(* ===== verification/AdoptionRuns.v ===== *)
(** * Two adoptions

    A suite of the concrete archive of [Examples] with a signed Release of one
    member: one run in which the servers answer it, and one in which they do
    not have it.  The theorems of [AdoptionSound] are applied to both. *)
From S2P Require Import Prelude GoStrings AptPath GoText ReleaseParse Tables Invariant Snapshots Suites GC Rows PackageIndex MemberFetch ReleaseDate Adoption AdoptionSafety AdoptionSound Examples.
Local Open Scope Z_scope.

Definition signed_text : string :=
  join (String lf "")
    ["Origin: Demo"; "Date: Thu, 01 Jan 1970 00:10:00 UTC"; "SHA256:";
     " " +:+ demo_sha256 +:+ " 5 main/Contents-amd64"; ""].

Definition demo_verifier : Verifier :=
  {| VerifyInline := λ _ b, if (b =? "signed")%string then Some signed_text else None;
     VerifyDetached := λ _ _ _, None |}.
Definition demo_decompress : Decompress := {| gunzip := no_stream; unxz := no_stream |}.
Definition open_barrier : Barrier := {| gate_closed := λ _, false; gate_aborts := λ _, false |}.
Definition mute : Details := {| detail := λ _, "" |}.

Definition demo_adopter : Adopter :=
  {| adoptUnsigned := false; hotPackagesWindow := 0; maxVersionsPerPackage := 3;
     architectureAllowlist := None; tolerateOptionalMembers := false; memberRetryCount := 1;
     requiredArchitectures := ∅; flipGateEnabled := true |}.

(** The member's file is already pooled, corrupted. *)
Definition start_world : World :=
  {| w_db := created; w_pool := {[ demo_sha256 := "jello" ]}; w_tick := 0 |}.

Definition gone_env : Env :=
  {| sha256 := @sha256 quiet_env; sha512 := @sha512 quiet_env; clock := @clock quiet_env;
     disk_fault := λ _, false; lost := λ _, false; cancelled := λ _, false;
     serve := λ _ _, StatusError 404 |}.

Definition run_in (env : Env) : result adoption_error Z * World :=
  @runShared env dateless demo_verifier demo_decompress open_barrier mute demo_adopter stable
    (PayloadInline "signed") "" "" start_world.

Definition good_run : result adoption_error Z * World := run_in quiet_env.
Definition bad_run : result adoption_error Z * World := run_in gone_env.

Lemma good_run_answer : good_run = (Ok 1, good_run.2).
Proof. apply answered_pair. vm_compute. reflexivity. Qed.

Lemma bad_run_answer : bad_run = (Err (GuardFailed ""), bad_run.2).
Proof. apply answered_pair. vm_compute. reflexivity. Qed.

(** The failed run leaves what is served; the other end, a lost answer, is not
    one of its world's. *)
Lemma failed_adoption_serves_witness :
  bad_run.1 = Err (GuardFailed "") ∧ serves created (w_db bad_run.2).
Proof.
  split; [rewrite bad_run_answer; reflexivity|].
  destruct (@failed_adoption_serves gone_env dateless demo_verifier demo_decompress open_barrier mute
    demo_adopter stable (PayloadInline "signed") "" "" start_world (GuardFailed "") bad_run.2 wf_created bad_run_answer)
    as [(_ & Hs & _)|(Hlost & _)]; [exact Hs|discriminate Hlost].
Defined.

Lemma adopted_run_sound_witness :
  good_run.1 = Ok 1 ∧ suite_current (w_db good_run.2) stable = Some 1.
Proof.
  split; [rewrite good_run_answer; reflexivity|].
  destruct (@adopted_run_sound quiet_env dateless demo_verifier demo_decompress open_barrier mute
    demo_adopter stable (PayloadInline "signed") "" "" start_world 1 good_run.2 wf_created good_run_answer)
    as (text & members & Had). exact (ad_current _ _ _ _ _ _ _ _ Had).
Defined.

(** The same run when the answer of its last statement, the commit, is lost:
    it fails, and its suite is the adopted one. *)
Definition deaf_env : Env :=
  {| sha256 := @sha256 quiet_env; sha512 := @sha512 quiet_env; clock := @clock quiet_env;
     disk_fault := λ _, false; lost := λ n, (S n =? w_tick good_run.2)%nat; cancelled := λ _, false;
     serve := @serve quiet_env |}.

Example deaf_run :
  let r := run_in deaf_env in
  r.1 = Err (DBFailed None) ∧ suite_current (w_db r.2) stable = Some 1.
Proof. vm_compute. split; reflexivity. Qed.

---

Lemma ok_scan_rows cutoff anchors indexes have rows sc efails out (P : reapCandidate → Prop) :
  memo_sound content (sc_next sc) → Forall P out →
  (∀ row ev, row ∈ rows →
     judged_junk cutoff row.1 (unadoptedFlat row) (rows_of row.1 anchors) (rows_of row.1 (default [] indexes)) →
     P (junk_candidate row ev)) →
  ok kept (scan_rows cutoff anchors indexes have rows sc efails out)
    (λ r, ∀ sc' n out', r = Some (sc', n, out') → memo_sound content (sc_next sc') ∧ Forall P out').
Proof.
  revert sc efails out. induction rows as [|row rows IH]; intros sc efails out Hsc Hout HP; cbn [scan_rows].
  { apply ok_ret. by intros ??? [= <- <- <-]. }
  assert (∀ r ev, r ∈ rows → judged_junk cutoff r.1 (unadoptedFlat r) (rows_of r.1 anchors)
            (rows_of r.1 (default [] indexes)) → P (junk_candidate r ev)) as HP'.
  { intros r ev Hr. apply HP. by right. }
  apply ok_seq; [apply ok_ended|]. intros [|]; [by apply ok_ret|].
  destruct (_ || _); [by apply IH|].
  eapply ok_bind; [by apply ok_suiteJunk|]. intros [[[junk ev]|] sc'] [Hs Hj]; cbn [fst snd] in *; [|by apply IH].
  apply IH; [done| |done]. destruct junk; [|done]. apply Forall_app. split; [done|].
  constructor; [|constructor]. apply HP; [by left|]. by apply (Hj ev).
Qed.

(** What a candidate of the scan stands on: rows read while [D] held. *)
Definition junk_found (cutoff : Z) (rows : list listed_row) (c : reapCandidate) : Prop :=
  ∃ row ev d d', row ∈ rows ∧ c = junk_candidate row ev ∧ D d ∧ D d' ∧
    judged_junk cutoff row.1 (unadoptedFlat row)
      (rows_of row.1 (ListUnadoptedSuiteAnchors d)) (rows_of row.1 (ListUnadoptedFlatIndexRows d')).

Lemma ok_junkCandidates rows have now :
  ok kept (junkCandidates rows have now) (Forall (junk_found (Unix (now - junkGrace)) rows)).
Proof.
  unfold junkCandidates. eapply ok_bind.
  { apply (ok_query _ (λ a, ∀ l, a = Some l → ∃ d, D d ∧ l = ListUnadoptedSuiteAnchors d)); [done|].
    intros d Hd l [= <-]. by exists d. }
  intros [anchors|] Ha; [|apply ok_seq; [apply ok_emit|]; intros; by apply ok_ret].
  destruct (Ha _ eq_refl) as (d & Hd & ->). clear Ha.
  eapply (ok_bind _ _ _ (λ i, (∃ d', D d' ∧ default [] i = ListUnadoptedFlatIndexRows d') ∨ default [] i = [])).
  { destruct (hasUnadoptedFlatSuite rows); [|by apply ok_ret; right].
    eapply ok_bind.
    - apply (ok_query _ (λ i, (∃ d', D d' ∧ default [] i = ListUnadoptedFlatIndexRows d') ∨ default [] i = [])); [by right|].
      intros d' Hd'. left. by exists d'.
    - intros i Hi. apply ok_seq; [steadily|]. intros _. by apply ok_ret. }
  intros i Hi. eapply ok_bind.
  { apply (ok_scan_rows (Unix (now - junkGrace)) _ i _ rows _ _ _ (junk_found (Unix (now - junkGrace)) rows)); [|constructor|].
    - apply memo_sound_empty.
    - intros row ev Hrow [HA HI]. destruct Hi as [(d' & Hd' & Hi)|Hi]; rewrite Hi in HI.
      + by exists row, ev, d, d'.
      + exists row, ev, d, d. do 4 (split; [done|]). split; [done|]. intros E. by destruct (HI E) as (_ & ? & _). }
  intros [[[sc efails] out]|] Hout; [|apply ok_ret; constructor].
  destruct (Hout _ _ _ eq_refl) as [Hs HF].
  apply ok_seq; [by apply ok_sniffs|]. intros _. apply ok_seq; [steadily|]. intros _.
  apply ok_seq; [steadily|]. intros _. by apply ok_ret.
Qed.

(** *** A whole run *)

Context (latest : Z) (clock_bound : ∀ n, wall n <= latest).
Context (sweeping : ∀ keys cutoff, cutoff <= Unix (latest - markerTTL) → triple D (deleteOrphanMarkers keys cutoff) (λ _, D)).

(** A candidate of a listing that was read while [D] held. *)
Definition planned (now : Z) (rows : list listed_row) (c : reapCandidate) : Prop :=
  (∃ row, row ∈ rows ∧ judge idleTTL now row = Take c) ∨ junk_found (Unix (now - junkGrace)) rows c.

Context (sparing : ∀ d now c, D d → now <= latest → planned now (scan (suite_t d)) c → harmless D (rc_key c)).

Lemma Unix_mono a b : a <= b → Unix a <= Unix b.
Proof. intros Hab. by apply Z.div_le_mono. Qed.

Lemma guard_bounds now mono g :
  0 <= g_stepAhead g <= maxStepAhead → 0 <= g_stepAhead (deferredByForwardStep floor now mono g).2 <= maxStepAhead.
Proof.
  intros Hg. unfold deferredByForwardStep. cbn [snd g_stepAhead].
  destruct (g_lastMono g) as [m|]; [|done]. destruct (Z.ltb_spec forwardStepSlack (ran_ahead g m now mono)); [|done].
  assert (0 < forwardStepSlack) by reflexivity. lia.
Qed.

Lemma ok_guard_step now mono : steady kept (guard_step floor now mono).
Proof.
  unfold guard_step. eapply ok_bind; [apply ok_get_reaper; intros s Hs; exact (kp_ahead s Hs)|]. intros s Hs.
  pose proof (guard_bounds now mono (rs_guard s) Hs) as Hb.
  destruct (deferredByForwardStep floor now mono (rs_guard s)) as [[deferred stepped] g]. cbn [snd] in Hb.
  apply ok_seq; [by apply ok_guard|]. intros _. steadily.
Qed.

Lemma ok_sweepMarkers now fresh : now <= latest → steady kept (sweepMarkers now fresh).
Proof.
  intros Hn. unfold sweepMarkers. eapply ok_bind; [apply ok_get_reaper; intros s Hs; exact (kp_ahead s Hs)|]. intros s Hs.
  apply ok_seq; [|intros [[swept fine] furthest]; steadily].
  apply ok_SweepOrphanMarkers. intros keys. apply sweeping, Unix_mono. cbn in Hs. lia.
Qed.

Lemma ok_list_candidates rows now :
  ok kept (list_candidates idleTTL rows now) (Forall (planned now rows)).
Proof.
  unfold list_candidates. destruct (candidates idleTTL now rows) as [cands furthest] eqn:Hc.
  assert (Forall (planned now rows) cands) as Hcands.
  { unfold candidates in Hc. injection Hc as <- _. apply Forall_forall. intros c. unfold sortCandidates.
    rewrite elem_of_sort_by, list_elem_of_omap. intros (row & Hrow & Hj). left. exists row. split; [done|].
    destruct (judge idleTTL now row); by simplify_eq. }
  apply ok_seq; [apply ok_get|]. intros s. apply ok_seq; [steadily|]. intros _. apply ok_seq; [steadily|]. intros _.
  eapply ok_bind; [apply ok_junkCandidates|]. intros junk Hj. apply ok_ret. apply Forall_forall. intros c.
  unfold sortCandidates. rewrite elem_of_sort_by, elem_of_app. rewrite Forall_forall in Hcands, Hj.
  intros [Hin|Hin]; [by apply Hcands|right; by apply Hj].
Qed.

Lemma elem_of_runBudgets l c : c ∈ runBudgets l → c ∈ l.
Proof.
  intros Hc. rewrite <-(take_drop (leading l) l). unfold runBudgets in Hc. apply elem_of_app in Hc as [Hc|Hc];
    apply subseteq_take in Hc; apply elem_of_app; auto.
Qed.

— Instructions to follow —
Within the listing above, the range opens at the line with "let r := run_in deaf_env in" and closes at the line with "Proof. vm_compute. split; reflexivity. Qed.". Reproduce exactly the lines of that range, including both ends.

— Your response —
  let r := run_in deaf_env in
  r.1 = Err (DBFailed None) ∧ suite_current (w_db r.2) stable = Some 1.
Proof. vm_compute. split; reflexivity. Qed.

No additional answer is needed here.